Or, les réseaux de métro et de RER dont le régime de propriété et d'exploitation sont modifiés par l'article 5 de la loi déférée constituent des systèmes de transport guidé, au sens et pour l'application de la loi n°82-1153 du 30 décembre 1982 d'orientation des transports intérieurs.

L'article 5 présente donc, en l'espèce, un lien direct avec le texte déposé sur le bureau de l'Assemblée nationale. Il satisfait donc aux prescriptions de l'article 45 de la Constitution.

II/ SUR LE GRIEF TIRE DE LA MÉCONNAISSANCE DES ARTICLES 24 ET 39 DE LA CONSTITUTION.

A/ Il est fait grief, dans la saisine émanant des sénateurs, à l'article 5 de ne pas avoir été adopté selon une procédure conforme à la Constitution, motif pris de ce que cet article, introduit par voie d'amendement, sur l'initiative du Gouvernement, au cours de la lecture devant l'Assemblée nationale, méconnaîtrait l'obligation faite au Gouvernement de soumettre en premier lieu au Sénat les projets de loi ayant pour principal objet l'organisation des collectivités territoriales.

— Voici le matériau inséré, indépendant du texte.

(** X21: [tryBindDiscoveryPort] returns the lowest of the ten ports from
    45000 to 45009 that can be bound, and -1 exactly when none of them
    can. *)
Theorem tryBindDiscoveryPort_first_free (bind_ok : Z -> bool) :
  let port := fst (tryBindDiscoveryPort bind_ok) in
  (port = -1 <->
   forall q, DISCOVERY_BASE_PORT <= q < DISCOVERY_BASE_PORT + 10 -> bind_ok q = false) /\
  (port <> -1 ->
   DISCOVERY_BASE_PORT <= port < DISCOVERY_BASE_PORT + 10 /\
   bind_ok port = true /\
   forall q, DISCOVERY_BASE_PORT <= q < port -> bind_ok q = false).
Proof.
  unfold tryBindDiscoveryPort, DISCOVERY_BASE_PORT. simpl.
  repeat match goal with
         | |- context [if bind_ok ?p then _ else _] =>
             let H := fresh "H" in destruct (bind_ok p) eqn:H; simpl
         end;
    (split;
     [ split;
       [ intros Hp; try discriminate Hp; intros q Hq;
         assert (q = 45000 \/ q = 45001 \/ q = 45002 \/ q = 45003 \/ q = 45004 \/
                 q = 45005 \/ q = 45006 \/ q = 45007 \/ q = 45008 \/ q = 45009)
           as Hcase by lia;
         intuition (subst; assumption)
       | intros Hall; try reflexivity; exfalso;
         match goal with
         | Hb : bind_ok ?p = true |- _ => rewrite Hall in Hb by lia; discriminate Hb
         end ]
     | intros Hne;
       first
         [ exfalso; apply Hne; reflexivity
         | split; [lia | split; [assumption |]];
           intros q Hq;
           assert (q = 45000 \/ q = 45001 \/ q = 45002 \/ q = 45003 \/ q = 45004 \/
                   q = 45005 \/ q = 45006 \/ q = 45007 \/ q = 45008 \/ q = 45009)
             as Hcase by lia;
           intuition (subst; first [assumption | lia]) ] ]).
Qed.

(** *** A recording session *)

























End RecorderFacts.
(** * MonsGeek userspace HID driver (monsgeek_hid.py)

    A shallow embedding of the report translator, the event sink and the
    connection lifecycle of [MonsGeekHID], and the properties of the
    specification checked against it.

    Conventions of the embedding:
    - Python [int] is [Z]; a [bytes] object is a [list byte];
    - a Python [set] of ints is a [gset Z], a [dict] a [gmap];
    - the order in which a [for] loop visits a set is not fixed by the
      language: it is the parameter [set_iter], about which the theorems
      assume only that it enumerates the set, each member once;
    - methods run in a state-and-exception monad over the object's fields
      and the operating system's side of the file descriptors. *)

From Stdlib Require Import ZArith Lia.
From Stdlib.Strings Require Import Byte.
From stdpp Require Import gmap list strings.

Local Open Scope Z_scope.

(** ** Bytes and [struct.pack] *)

Abbreviation bytes := (list byte).

#[global] Instance byte_eq_decision : EqDecision byte := Byte.byte_eq_dec.

(** Indexing a [bytes] object yields an int in [0, 256). *)
Definition byte_to_Z (b : byte) : Z := Z.of_N (Byte.to_N b).

Definition Z_to_byte (z : Z) : byte :=
  default x00 (Byte.of_N (Z.to_N (z mod 256))).

(** The [n] low-order bytes of [z], least significant first (two's
    complement for a negative [z]). *)
Fixpoint le_bytes (n : nat) (z : Z) : bytes :=
  match n with
  | O => []
  | S n' => Z_to_byte z :: le_bytes n' (z / 256)
  end.

(** [struct.pack("llHHi", sec, usec, type, code, value)] in native mode on
    64-bit little-endian Linux: fields of 8, 8, 2, 2 and 4 bytes, each
    already aligned, so no padding.  [struct.pack] raises on a field out
    of range; every call of the driver passes constants of the tables
    below and a bit, which are in range ([table_codes_in_range]). *)
Definition pack_llHHi (sec usec type code value : Z) : bytes :=
  le_bytes 8 sec ++ le_bytes 8 usec ++ le_bytes 2 type ++
  le_bytes 2 code ++ le_bytes 4 value.

(** ** Constants *)

Definition EV_SYN : Z := 0x00.
Definition EV_KEY : Z := 0x01.
Definition SYN_REPORT : Z := 0x00.

(** [struct.calcsize("llHHi")] *)
Definition EVENT_SIZE : nat := 24.

Definition SYN_EVENT : bytes := pack_llHHi 0 0 EV_SYN SYN_REPORT 0.

(** The items of the [HID_TO_LINUX] dict literal, in source order. *)
Definition HID_TO_LINUX_items : list (Z * Z) :=
  [ (0x04, 30); (0x05, 48); (0x06, 46); (0x07, 32); (0x08, 18); (0x09, 33);
    (0x0a, 34); (0x0b, 35); (0x0c, 23); (0x0d, 36); (0x0e, 37); (0x0f, 38);
    (0x10, 50); (0x11, 49); (0x12, 24); (0x13, 25); (0x14, 16); (0x15, 19);
    (0x16, 31); (0x17, 20); (0x18, 22); (0x19, 47); (0x1a, 17); (0x1b, 45);
    (0x1c, 21); (0x1d, 44); (0x1e, 2); (0x1f, 3); (0x20, 4); (0x21, 5);
    (0x22, 6); (0x23, 7); (0x24, 8); (0x25, 9); (0x26, 10); (0x27, 11);
    (0x28, 28); (0x29, 1); (0x2a, 14); (0x2b, 15); (0x2c, 57); (0x2d, 12);
    (0x2e, 13); (0x2f, 26); (0x30, 27); (0x31, 43); (0x32, 43); (0x33, 39);
    (0x34, 40); (0x35, 41); (0x36, 51); (0x37, 52); (0x38, 53); (0x39, 58);
    (0x3a, 59); (0x3b, 60); (0x3c, 61); (0x3d, 62); (0x3e, 63); (0x3f, 64);
    (0x40, 65); (0x41, 66); (0x42, 67); (0x43, 68); (0x44, 87); (0x45, 88);
    (0x46, 99); (0x47, 70); (0x48, 119); (0x49, 110); (0x4a, 102);
    (0x4b, 104); (0x4c, 111); (0x4d, 107); (0x4e, 109); (0x4f, 106);
    (0x50, 105); (0x51, 108); (0x52, 103); (0x53, 69); (0x54, 98);
    (0x55, 55); (0x56, 74); (0x57, 78); (0x58, 96); (0x59, 79); (0x5a, 80);
    (0x5b, 81); (0x5c, 75); (0x5d, 76); (0x5e, 77); (0x5f, 71); (0x60, 72);
    (0x61, 73); (0x62, 82); (0x63, 83); (0x64, 86); (0x65, 127);
    (0x66, 116); (0x67, 117) ].

(** HID scancode to Linux keycode. *)
Definition HID_TO_LINUX : gmap Z Z := list_to_map HID_TO_LINUX_items.

(** Modifier bit positions to Linux keycodes, in the tuple's order. *)
Definition MODIFIER_MAP : list (Z * Z) :=
  [ (0, 29); (1, 42); (2, 56); (3, 125); (4, 97); (5, 54); (6, 100);
    (7, 126) ].

Definition make_key_event (keycode value : Z) : bytes :=
  pack_llHHi 0 0 EV_KEY keycode value.

#[global] Arguments HID_TO_LINUX : simpl never.
#[global] Arguments MODIFIER_MAP : simpl never.
#[global] Arguments SYN_EVENT : simpl never.
#[global] Arguments make_key_event : simpl never.

(** ** Sets

    [for x in s] over a Python set visits every member once, in an order
    the language leaves open. *)
Class SetIteration := set_iter : gset Z → list Z.

(** ** Object, operating system and exceptions *)

(** The fields of a [MonsGeekHID] object that the driver reads back;
    [write_buffer] is allocated in [__init__] and never used. *)
Record MonsGeekHID := {
  uinput_fd : option Z;
  hidraw_fd : option Z;
  prev_modifiers : Z;
  prev_keys : gset Z;
}.

(** One call of [os.write]: descriptor, payload, and the error number the
    kernel answered with, [None] for a successful write. *)
Record write_call := {
  wr_fd : Z;
  wr_data : bytes;
  wr_error : option Z;
}.

(** The object together with what is outside it: the [os.write] calls made
    so far (oldest first), the answers the kernel will give to the coming
    ones (success once the list is used up), the descriptors closed, and a
    trace with the argument of every call of [emit_events]. *)
Record world := {
  obj : MonsGeekHID;
  writes : list write_call;
  write_faults : list (option Z);
  closed : list Z;
  emit_calls : list (list bytes);
}.

Inductive exn :=
  | OSError (errno : Z)
  | TypeError.

Inductive result (A : Type) :=
  | Ok (a : A)
  | Raise (e : exn).
Arguments Ok {A} a.
Arguments Raise {A} e.

Definition M (A : Type) : Type := world → result A * world.

#[global] Instance M_ret : MRet M := λ A a w, (Ok a, w).
#[global] Instance M_bind : MBind M := λ A B f c w,
  match c w with
  | (Ok a, w') => f a w'
  | (Raise e, w') => (Raise e, w')
  end.

Definition raise {A} (e : exn) : M A := λ w, (Raise e, w).

Definition get_self : M MonsGeekHID := λ w, (Ok (obj w), w).

Definition modify (f : world → world) : M unit := λ w, (Ok tt, f w).

(** [try: body / except ...: handler]; [handler e = None] when no
    [except] clause matches [e]. *)
Definition try_except {A} (body : M A) (handler : exn → option (M A)) : M A :=
  λ w, match body w with
       | (Ok a, w') => (Ok a, w')
       | (Raise e, w') =>
           match handler e with
           | Some h => h w'
           | None => (Raise e, w')
           end
       end.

B/ Un tel grief est en tout état de cause inopérant, dès lors que les prescriptions de l'article 39 sont relatives aux conditions de dépôt des projets de loi et n'ont ni pour objet ni pour effet de régir les conditions de dépôt des amendements, quelle que soit l'origine de ces derniers.

III/ SUR LES GRIEFS TIRES DE LA MECONNAISSANCE DE LA LIBRE ADMINISTRATION DES COLLECTIVITES TERRITORIALES ET DE LA PROTECTION DE LA PROPRIETE DES PERSONNES PUBLIQUES.

A/ Les auteurs des saisines voient dans l'article 5 un mécanisme de dépossession du syndicat des transports d'Ile-de-France, au profit de la RATP, de la fraction de son domaine public constitué par l'infrastructure du réseau de transports ferroviaires et guidés, dont il est présenté comme l'unique propriétaire.

B/ Avant d'examiner le mérite des griefs présentés dans les saisines, le Gouvernement souhaite, à titre liminaire, procéder à une clarification du régime de propriété et de jouissance des infrastructures de transport en Ile-de-France.

1/ Le régime de propriété est marqué par une répartition entre la RATP et d'autres collectivités publiques.

Avant l'intervention de l'article 5 de la loi déférée, trois étapes essentielles ont affecté ce régime.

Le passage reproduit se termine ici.